The rise of innovative technologies has made it possible for challenger banks to shake up the market in the last decade. With customer needs changing and expectations increasing, there is a growing trend for smartphone banking; branchless, mobile-only banks with centralised services, ready to compete with established institutions.
by Vince Graziani, CEO, IDEX Biometrics ASA
The term challenger bank is used to describe any banking service provider looking to take on and win customers from the big corporate, or traditional banks. And now banks such as Monzo, Revolut, Chime and Papara, established in 2015, are maturing garnering praise and followers, putting established banks under increased pressure as they battle for the next generation of customers.
US-based start-up Chime is now valued at $14.5 billion and is IPO-ready. In the UK, Revolut— which has more than 14 million customers—is worth more than long-standing high street bank NatWest. Meanwhile Papara, a Turkish banking challenger has grown to eight million users, and is gearing up for European expansion in 2021, with Germany as its first growth market. Also in Europe, Swedish financial service challenger Rocker has received €48 million in equity funding just 18 months after launching. This presents some serious competition to traditional banks around the world.

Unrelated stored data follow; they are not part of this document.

(** One byte *)
Lemma sim_step st d ws s z c s' :
  sim st d ws s z → scan s (byteVal c) = inr s' →
  ∃ z' ws', next z c = inr z' ∧ sim st d ws' s' z' ∧
    (isSpace c = false → ws' = ws ∧ tk_inToken z' = true) ∧ ws `prefix_of` ws'.
Proof.
  intros Hsim. destruct Hsim as [ws tok it v Hit|ws tok b v|ws tok b q e Hq|ws tok b];
    [by apply sim_outside|..]; unfold scan, outsideQuote, insideQuote;
    cbn [ds_escaped ds_quote ds_needSpace ds_tokenBoundary];
    (destruct (_ || _) eqn:Hbrk; [done|]); intros Hs'.
  - injection Hs' as <-. destruct (writeEscaped_state st ws tok d None v c) as [tok' Hw].
    unfold next. cbn [tk_comment tk_escaped state].
    change (set_escaped _ false) with (state st ws tok d true None false false v). rewrite Hw.
    do 2 eexists. split; [done|]. split; [by apply (SimOut _ _ _ _ true)|split; [done|prefix_done]].
  - destruct e.
    { injection Hs' as <-. destruct (writeEscaped_state st ws tok d (Some q) false c) as [tok' Hw].
      unfold next. cbn [tk_comment tk_escaped state].
      change (set_escaped _ false) with (state st ws tok d true (Some q) false false false). rewrite Hw.
      do 2 eexists. split; [done|]. split; [by constructor|split; [done|prefix_done]]. }
    injection Hs' as <-. unfold next. cbn [tk_comment tk_escaped tk_quote state]. unfold inQuote.
    replace (c =c q) with (byteVal c =? byteVal q)%Z.
    2: { destruct (Ascii.eqb_spec c q) as [->|Hne]; [by rewrite Z.eqb_refl|]. apply Z.eqb_neq.
         intros Heq. apply Hne. rewrite <- (byteOf_byteVal c _ eq_refl), Heq. by apply byteOf_byteVal. }
    replace (c =c chBackslash) with (byteVal c =? rBackslash)%Z by (byte_tests; done).
    destruct (byteVal c =? rBackslash)%Z; [|destruct (byteVal c =? byteVal q)%Z];
      do 2 eexists; (split; [done|]); (split; [by constructor|split; [done|prefix_done]]).
  - unfold next. cbn [tk_comment tk_escaped tk_quote tk_needSpace state]. unfold afterQuote.
    destruct (isNginxSpace (byteVal c)) eqn:Hsp; [|done]. injection Hs' as <-.
    assert (isSpace c = true) as -> by (byte_tests; exact Hsp).
    do 2 eexists. split; [done|]. split; [by apply (SimOut _ _ _ "" false)|split; [done|prefix_done]].
Qed.
(* ===== verification/VSValidationCorrect.v ===== *)
(** What the validators of VirtualServers, VirtualServerRoutes and
    TransportServers promise of the resources they accept. *)
From S2P Require Import Prelude GoStrings Regex Objects ProxyBuffers Directives Resources.
From S2P Require Import ConfigState.
From S2P Require Import ValidationLib ParsingHelpers CommonValidation.
From S2P Require Import VSUpstreamValidation VSRouteValidation GlobalConfigurationValidation.
From S2P Require Import TransportServerValidation Tokenizer TokenizerCorrect.
From S2P Require Import DirectivesCorrect.

Section Accepted.
Context `{VL : ValidationLib} `{LL : !ValidationLaws} `{MR : MapRange}.

(** ** Names of upstreams *)

Lemma validateUpstreamName_ok name fp : validateUpstreamName name fp = [] → Matches dns1035Label name.
Proof.
  unfold validateUpstreamName, validateDNS1035Label. case_bool_decide; [done|]. intros H'. noerrors.
  by apply IsDNS1035Label_sound.
Qed.

Lemma claimName_ok name fp names names' :
  claimName name fp names = ([], names') →
  Matches dns1035Label name ∧ name ∉ names ∧ names' = {[name]} ∪ names.
Proof.
  unfold claimName. destruct (validateUpstreamName name fp) eqn:Hv; [|done].
  apply validateUpstreamName_ok in Hv. case_bool_decide; [done|]. by intros [= <-].
Qed.
(** What the validators of the values of policies promise: a value rendered into
    the configuration stays inside its directive. *)

(** ** The text that ReplaceAllString leaves *)

Definition maskVariables : string → string := ReplaceAllString nginxVariableRegexp "$variable".

(** No braced variable starts anywhere in the text. *)
Fixpoint noVariables (s : string) : Prop :=
  match s with
  | EmptyString => True
  | String c s' => runs nginxVariableRegexp (String c s') = [] ∧ noVariables s'
  end.

(** A run of the expression is a braced name, and what follows it. *)
Lemma variable_run s x :
  x ∈ runs nginxVariableRegexp s →
  ∃ name, run_text x = "${" +:+ name +:+ "}" ∧ containsByte (byte_at 125) name = false ∧
    s = "${" +:+ name +:+ "}" +:+ run_rest x.
Proof.
  intros Hx. destruct (runs_sound _ _ _ Hx) as [Hs _].
  destruct (nginxVariable_captures _ _ (runs_captures _ _ _ Hx)) as (name & Ht & _ & Hb).
  exists name. split_and!; [done|done|]. rewrite Hs, Ht. by rewrite !string_app_assoc.
Qed.

Lemma no_close_no_runs s : containsByte (byte_at 125) s = false → runs nginxVariableRegexp s = [].
Proof.
  intros Hc. destruct (runs nginxVariableRegexp s) as [|x l] eqn:Hr; [done|].
  destruct (variable_run s x) as (name & _ & _ & Hs); [rewrite Hr; by left|].
  rewrite Hs, !containsByte_app in Hc. cbn in Hc. by rewrite !orb_true_r in Hc.
Qed.

(** Without a closing brace nothing is replaced. *)
Lemma replaceAll_no_close fuel s :
  containsByte (byte_at 125) s = false → replaceAll fuel nginxVariableRegexp "$variable" s = s.
Proof.
  revert s. induction fuel as [|fuel IH]; intros s Hs; [done|]. cbn [replaceAll].
  rewrite no_close_no_runs by done. cbn [head]. destruct s as [|c s]; [done|].
  cbn [containsByte] in Hs. apply orb_false_iff in Hs as [_ Hs]. by rewrite IH.
Qed.

Lemma noVariables_no_close s : containsByte (byte_at 125) s = false → noVariables s.
Proof.
  induction s as [|c s IH]; [done|]. intros Hs. split; [by apply no_close_no_runs|]. apply IH.
  cbn [containsByte] in Hs. by apply orb_false_iff in Hs as [_ Hs].
Qed.

(** A text that does not start with a dollar and an opening brace has no run. *)
Lemma no_runs_start c s :
  (c = byte_at 36 → HasPrefix s "{" = false) → runs nginxVariableRegexp (String c s) = [].
Proof.
  intros Hc. destruct (runs nginxVariableRegexp (String c s)) as [|x l] eqn:Hr; [done|].
  destruct (variable_run (String c s) x) as (name & _ & _ & Hs); [rewrite Hr; by left|].
  change ("${" +:+ ?t) with (String (byte_at 36) (String (byte_at 123) t)) in Hs.
  injection Hs as -> ->. specialize (Hc eq_refl). cbn in Hc. by destruct (name +:+ "}" +:+ run_rest x).
Qed.

Lemma noVariables_variable s : noVariables s → noVariables ("$variable" +:+ s).
Proof. intros Hs. repeat (split; [by apply no_runs_start|]). exact Hs. Qed.

Lemma HasPrefix_cons c s : HasPrefix (String c s) (String c "") = true.
Proof. unfold HasPrefix. cbn [String.prefix]. destruct (Ascii.ascii_dec c c); [|done]. by destruct s. Qed.

Lemma containsByte_Contains c s : containsByte c s = true → Contains s (String c "") = true.
Proof.
  induction s as [|e s IH]; [done|]. cbn [containsByte Contains].
  intros [->%bool_decide_eq_true|Hs]%orb_true_iff; [by rewrite HasPrefix_cons|].
  rewrite IH by done. apply orb_true_r.
Qed.

Lemma replaceAll_open fuel s :
  HasPrefix (replaceAll (S fuel) nginxVariableRegexp "$variable" s) "{" = true → HasPrefix s "{" = true.
Proof.
  cbn [replaceAll]. intros (t & Ht)%HasPrefix_byte.
  destruct (head _) as [x|]; [cbn in Ht; discriminate|]. destruct s as [|c s]; [done|].
  injection Ht as -> _. apply HasPrefix_cons.
Qed.

(** Replacing leaves no braced variable. *)
Lemma replaceAll_noVariables fuel s :
  String.length s ≤ fuel → noVariables (replaceAll fuel nginxVariableRegexp "$variable" s).
Proof.
  revert s. induction fuel as [|fuel IH]; intros s Hlen; [destruct s; [done|cbn in Hlen; lia]|].
  cbn [replaceAll]. destruct (head (runs nginxVariableRegexp s)) as [x|] eqn:Hh.
  - apply head_Some_elem_of, variable_run in Hh as (name & _ & _ & Hs). apply noVariables_variable, IH.
    rewrite Hs, !string_app_length in Hlen. cbn in Hlen. lia.
  - destruct s as [|c s]; [done|]. cbn in Hlen. split; [|apply IH; lia].
    destruct (containsByte (byte_at 125) s) eqn:Hclose.
    + apply no_runs_start. intros ->. destruct fuel as [|fuel]; [destruct s; [done|cbn in Hlen; lia]|].
      apply not_true_iff_false. intros Hp%replaceAll_open.
      apply (nginxVariable_runs s Hp (containsByte_Contains _ _ Hclose)). by destruct (runs _ _).
    + rewrite replaceAll_no_close by done. by destruct (runs _ _).
Qed.

(** Masking does nothing to a text without braced variables. *)
Lemma mask_noVariables fuel before s :
  String.length s ≤ fuel → noVariables s → maskFuel fuel before s = s.
Proof.
  revert before s. induction fuel as [|fuel IH]; intros before s Hlen Hs; [destruct s; [done|cbn in Hlen; lia]|].
  destruct s as [|c s]; [done|]. cbn [maskFuel]. destruct Hs as [Hr Hs]. cbn in Hlen.
  destruct (bracedNginxVariableEnd before (String c s)) as [after|] eqn:Hb; [|by rewrite IH by (done || lia)].
  destruct (bracedNginxVariableEnd_spec _ _ _ Hb) as (_ & c' & name & _ & _ & Heq).
  exfalso. change (String chDollar ?t +:+ after) with (String (byte_at 36) (t +:+ after)) in Heq.
  injection Heq as -> ->. revert Hr. apply nginxVariable_runs; [apply HasPrefix_cons|].
  apply containsByte_Contains. change (String chOpen ?t +:+ after) with (String chOpen (t +:+ after)).
  change (String c' ?t +:+ after) with (String c' (t +:+ after)). rewrite string_app_assoc.
  cbn [containsByte]. rewrite containsByte_app. cbn. by rewrite !orb_true_r.
Qed.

Monumental changes in consumer payment habits
Meanwhile, the pandemic has impacted the world’s financial habits. Today consumers are using less cash, making more contactless payments and want to keep a closer eye on spending patterns. As more people move their lives online, digital challengers have been well placed to take advantage of this trend.
According to Ipsos Mori’s personal banking report, challenger banks are cementing their position ahead of some of the biggest financial brands in customer service, showing that innovation and modern ideas are revolutionising the market.
For a new generation of tech-savvy customers, challenger banks also offer something a little more fashionable, with strong branding and messaging, meeting banking needs with a customer-friendly service that fits around them, not the other way round.
Can big banks catch up?
Big banks have been playing catch up over the past few years. They were late to the game and have retroactively started backfilling their account offerings with spending trackers and notifications. But chasing the features of more agile, mobile-focused competitors isn’t enough to help them thrive in a changing banking world.
In particular, these challengers gain competitive advantage by creating new payment options that reflect customer demand for additional security and convenience. As studies show that payment cards will dominate the banking scene for at least the next decade, bank players need to revolutionise their own payment card offerings to respond to consumer needs.
New and emerging payment options
With consumers concerned about security, convenience and speedy payment options in an increasingly cashless world, big banks must embrace new biometric technology if they are to win their business.
A smart fingerprint authentication payment card already far exceeds the security of PIN authentication. This new generation of on-card fingerprint recognition technology has shown to be more than twice as secure[1] as traditional card payment transactions requiring a four-digit PIN.
Fingerprint data is held securely on the card, not in a shared database, meaning personal biometric data never leaves the card and cannot be hacked, recreated or breached. By linking the user to their card via the unique properties of their fingerprint, banks and retailers can create a payment process that is safe, speedy and highly secure –while demonstrating innovative thinking and future proofing themselves.
Fingerprint authentication is also more inclusive. It removes barriers for those with literacy challenges or memory difficulties because biometric payment cards simply allow consumers to be their own authentication. They can be used in any corner of the world, even in the most remote locations with limited cloud connection.
Biometric cards can also be used to provide direct and unequivocal identification to help the financially excluded open bank accounts and improve their credit scores.
Why embracing new biometric innovation can help gain top-of-wallet status
With the economy slowly bouncing back to pre-Covid levels, fingerprint biometric payment cards offer a safe, secure, hygienic method of payment authentication, providing an additional layer of security and trust in a cashless world. The rising wave of fintech’s and challenger banks is forcing traditional banks to focus on product and service differentiation as they try to compete against more agile entities and retain brand loyalty. Therefore, it’s important now more than ever for banks to embrace new biometric technology to provide their customers with an enhanced customer experience and deliver essential security to their payments.
Biometric payment cards enable challengers as well as incumbents to compete for and gain top-of-wallet status, protect users from fraud and build trust with the consumers of tomorrow. With technology evolving at lightning speed, now is the time for the banking sector to embrace cutting edge innovation and win the fintech play.
[1] Independent field trials commissioned by IDEX Biometrics in 2021 demonstrate the likelihood that a fingerprint biometric payment card incorrectly accepts an unauthorized user was less than one in 20,000, compared to a one in 10,000 chance of correctly guessing a user’s four-digit PIN.